Back to the question by “mike_msdn". If the sample code is broken, how would you implement a producer consumer? Wikipedia has an entry on this. You could decide to use a Semaphore solution, as the article shows. This requires two Semaphore objects and a lock. Unlike EventWaitHandle solutions, when coded correctly, there’s no race condition between the Wait on the Semaphore and the lock, because we take advantage of the semantics of the Semaphore count. The other solution, and the simplest solution, is to use a “monitor”. Remember that “condition variable” I talked about before? Well, a “monitor” basically marries a “condition variable” and a “mutex” into a single concept. The .NET runtime has supported this concept since the beginning, with the Monitor static class.
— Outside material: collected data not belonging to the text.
(* ===== verification/Access.v ===== *)
(** * Access to TLS Secrets (internal/secrets/access.go)

    [Access] keeps one cache of TLS Secrets per namespace it is told to watch. Its
    methods run on many goroutines under one lock, and each cache has goroutines
    of its own, so the component is a transition system: a state, one transition
    per critical section, and invariants of the reachable states. A cache is its
    number, the order in which [watch] made it, which stands for the pointer to
    its [namespaceCache]. *)
From S2P Require Import Prelude GatewayAPI Effects.

(** ** State *)

Record namespaceCache := { nc_id : nat; nc_synced : bool }.

Record Access := {
  a_started : bool;                            (* closed by Start *)
  a_namespaces : gmap string namespaceCache;
  a_subscribers : list nat;
  (* what the caches and contexts outside the struct are in *)
  e_next : nat;                                (* caches made *)
  e_owner : gmap nat string;                   (* the namespace a cache was made for *)
  e_cancelled : gset nat;                      (* caches whose context is cancelled *)
  e_waiting : gset nat;                        (* goroutines in WaitForCacheSync *)
  e_ready : gset nat;                          (* goroutines it returned true to *)
  e_synced : gset nat;                         (* caches that have synced *)
  e_stopped : bool;                            (* the context of Start is done *)
  e_gone : gset nat;                           (* subscribers whose context is done *)
  e_handed : list (nat * string);              (* events handed to subscribers *)
}.

Definition initial : Access :=
  {| a_started := false; a_namespaces := ∅; a_subscribers := []; e_next := 0; e_owner := ∅;
     e_cancelled := ∅; e_waiting := ∅; e_ready := ∅; e_synced := ∅; e_stopped := false; e_gone := ∅; e_handed := [] |}.

(** [NeedLeaderElection]: every replica reads Secrets. *)
Definition Access_NeedLeaderElection (a : Access) : bool := false.

(** Updates of some fields. *)
Definition withNamespaces (a : Access) (ns : gmap string namespaceCache) : Access :=
  {| a_started := a_started a; a_namespaces := ns; a_subscribers := a_subscribers a; e_next := e_next a;
     e_owner := e_owner a; e_cancelled := e_cancelled a; e_waiting := e_waiting a; e_ready := e_ready a; e_synced := e_synced a;
     e_stopped := e_stopped a; e_gone := e_gone a; e_handed := e_handed a |}.

Definition withHanded (a : Access) (l : list (nat * string)) : Access :=
  {| a_started := a_started a; a_namespaces := a_namespaces a; a_subscribers := a_subscribers a;
     e_next := e_next a; e_owner := e_owner a; e_cancelled := e_cancelled a; e_waiting := e_waiting a;
     e_ready := e_ready a; e_synced := e_synced a; e_stopped := e_stopped a; e_gone := e_gone a; e_handed := l |}.

Definition withGoroutines (a : Access) (waiting ready : gset nat) : Access :=
  {| a_started := a_started a; a_namespaces := a_namespaces a; a_subscribers := a_subscribers a;
     e_next := e_next a; e_owner := e_owner a; e_cancelled := e_cancelled a; e_waiting := waiting;
     e_ready := ready; e_synced := e_synced a; e_stopped := e_stopped a; e_gone := e_gone a; e_handed := e_handed a |}.

(** WaitForCacheSync returns true to the goroutine of a cache. *)
Definition cacheSynced (a : Access) (id : nat) : Access :=
  {| a_started := a_started a; a_namespaces := a_namespaces a; a_subscribers := a_subscribers a;
     e_next := e_next a; e_owner := e_owner a; e_cancelled := e_cancelled a; e_waiting := e_waiting a ∖ {[id]};
     e_ready := {[id]} ∪ e_ready a; e_synced := {[id]} ∪ e_synced a; e_stopped := e_stopped a;
     e_gone := e_gone a; e_handed := e_handed a |}.

(** ** Operations *)

(** [Start], up to where it blocks. *)
Definition Start (a : Access) : Access :=
  {| a_started := true; a_namespaces := a_namespaces a; a_subscribers := a_subscribers a;
     e_next := e_next a; e_owner := e_owner a; e_cancelled := e_cancelled a; e_waiting := e_waiting a;
     e_ready := e_ready a; e_synced := e_synced a; e_stopped := e_stopped a; e_gone := e_gone a; e_handed := e_handed a |}.

Definition Namespaces (a : Access) : gset string := dom (a_namespaces a).

(** [notifyLocked] hands every subscriber that is not done an event for [ns]. *)
Definition liveSubscribers (a : Access) : list nat := List.filter (λ s, bool_decide (s ∉ e_gone a)) (a_subscribers a).

Definition notifyLocked (a : Access) (ns : string) : Access :=
  withHanded a (e_handed a ++ ((λ s, (s, ns)) <$> liveSubscribers a)).

(** [watch]: [fails] is the error of the client library, when the cache or its
    informer cannot be made, in which case the context is cancelled again. *)
Definition watch (fails : option Err) (a : Access) (ns : string) : Access + Err :=
  match fails with
  | Some err => inr err
  | None =>
    let id := e_next a in
    inl {| a_started := a_started a;
           a_namespaces := <[ns := {| nc_id := id; nc_synced := false |}]> (a_namespaces a);
           a_subscribers := a_subscribers a; e_next := S id; e_owner := <[id := ns]> (e_owner a);
           e_cancelled := e_cancelled a; e_waiting := {[id]} ∪ e_waiting a; e_ready := e_ready a; e_synced := e_synced a;
           e_stopped := e_stopped a; e_gone := e_gone a; e_handed := e_handed a |}
  end.

(** The cache of [ns] is stopped and forgotten. *)
Definition stop (a : Access) (ns : string) (nc : namespaceCache) : Access :=
  {| a_started := a_started a; a_namespaces := delete ns (a_namespaces a); a_subscribers := a_subscribers a;
     e_next := e_next a; e_owner := e_owner a; e_cancelled := {[nc_id nc]} ∪ e_cancelled a;
     e_waiting := e_waiting a; e_ready := e_ready a; e_synced := e_synced a; e_stopped := e_stopped a; e_gone := e_gone a;
     e_handed := e_handed a |}.

(** The loop over the namespaces watched, in the order [ks] the map is ranged
    over; with the namespaces it stopped. *)
Fixpoint stopUnwanted (want : gset string) (ks : list string) (a : Access) : Access * list string :=
  match ks with
  | [] => (a, [])
  | ns :: ks =>
    match a_namespaces a !! ns with
    | Some nc =>
      if decide (ns ∈ want) then stopUnwanted want ks a
      else let '(a, changed) := stopUnwanted want ks (stop a ns nc) in (a, ns :: changed)
    | None => stopUnwanted want ks a
    end
  end.

(** The loop over the namespaces wanted. *)
Fixpoint startMissing (fails : string → option Err) (ks : list string) (a : Access) : Access * option Err :=
  match ks with
  | [] => (a, None)
  | ns :: ks =>
    match a_namespaces a !! ns with
    | Some _ => startMissing fails ks a
    | None =>
      match watch (fails ns) a ns with
      | inr err => (a, Some (wrapErr ("watching Secrets in " +:+ ns) err))
      | inl a => startMissing fails ks a
      end
    end
  end.

(** The orders the two maps and the set of changed namespaces are ranged over. *)
Record Orders := { o_namespaces : list string; o_want : list string; o_changed : list string }.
Here’s partial code to “fix” the buggy MSDN code, using a monitor (you should be able to figure out the missing pieces of code… I don’t have the time right now to create a fully working sample).

public class SyncObject
{
    public bool exit;
}

public class Producer
{
    private readonly Queue<int> _queue;
    private readonly SyncObject _sync;
    public Producer(Queue<int> q, SyncObject sync)
    {
        _queue = q;
        _sync = sync;
    }
    public void ThreadRun()
    {
        int count = 0;
        Random r = new Random();
        lock (_sync)
        {
            while (true)
            {
                while (_queue.Count >= 20)
                { // This loop waits for the consumer
                    Monitor.Wait(_sync);
                }
                Monitor.Wait(_sync, 0); // Release the lock to allow exit flag to be set
                if (_sync.exit)
                {
                    break;
                }
                _queue.Enqueue(r.Next(0, 100));
                Monitor.Pulse(_sync);
                count++;
            }
        }
        Console.WriteLine("Producer thread: produced {0} items", count);
    }
}

public class Consumer
{
    private readonly Queue<int> _queue;
    private readonly SyncObject _sync;
    public Consumer(Queue<int> q, SyncObject sync)
    {
        _queue = q;
        _sync = sync;
    }
    public void ThreadRun()
    {
        int count = 0;
        lock (_sync)
        {
            while (true)
            {
                while (_queue.Count == 0 && !_sync.exit)
                {
                    Monitor.Wait(_sync);
                }
                if (_sync.exit)
                {
                    break;
                }
                _queue.Dequeue();
                Monitor.Pulse(_sync);
                count++;
            }
        }
        Console.WriteLine("Consumer thread: consumed {0} items", count);
    }
}

Like I said, the Monitor stuff has been in .NET from the very beginning. It’s sad that very little code makes use of it. It’s scary that a lot of code that doesn’t is instead relying on buggy constructs, often using EventWaitHandle objects.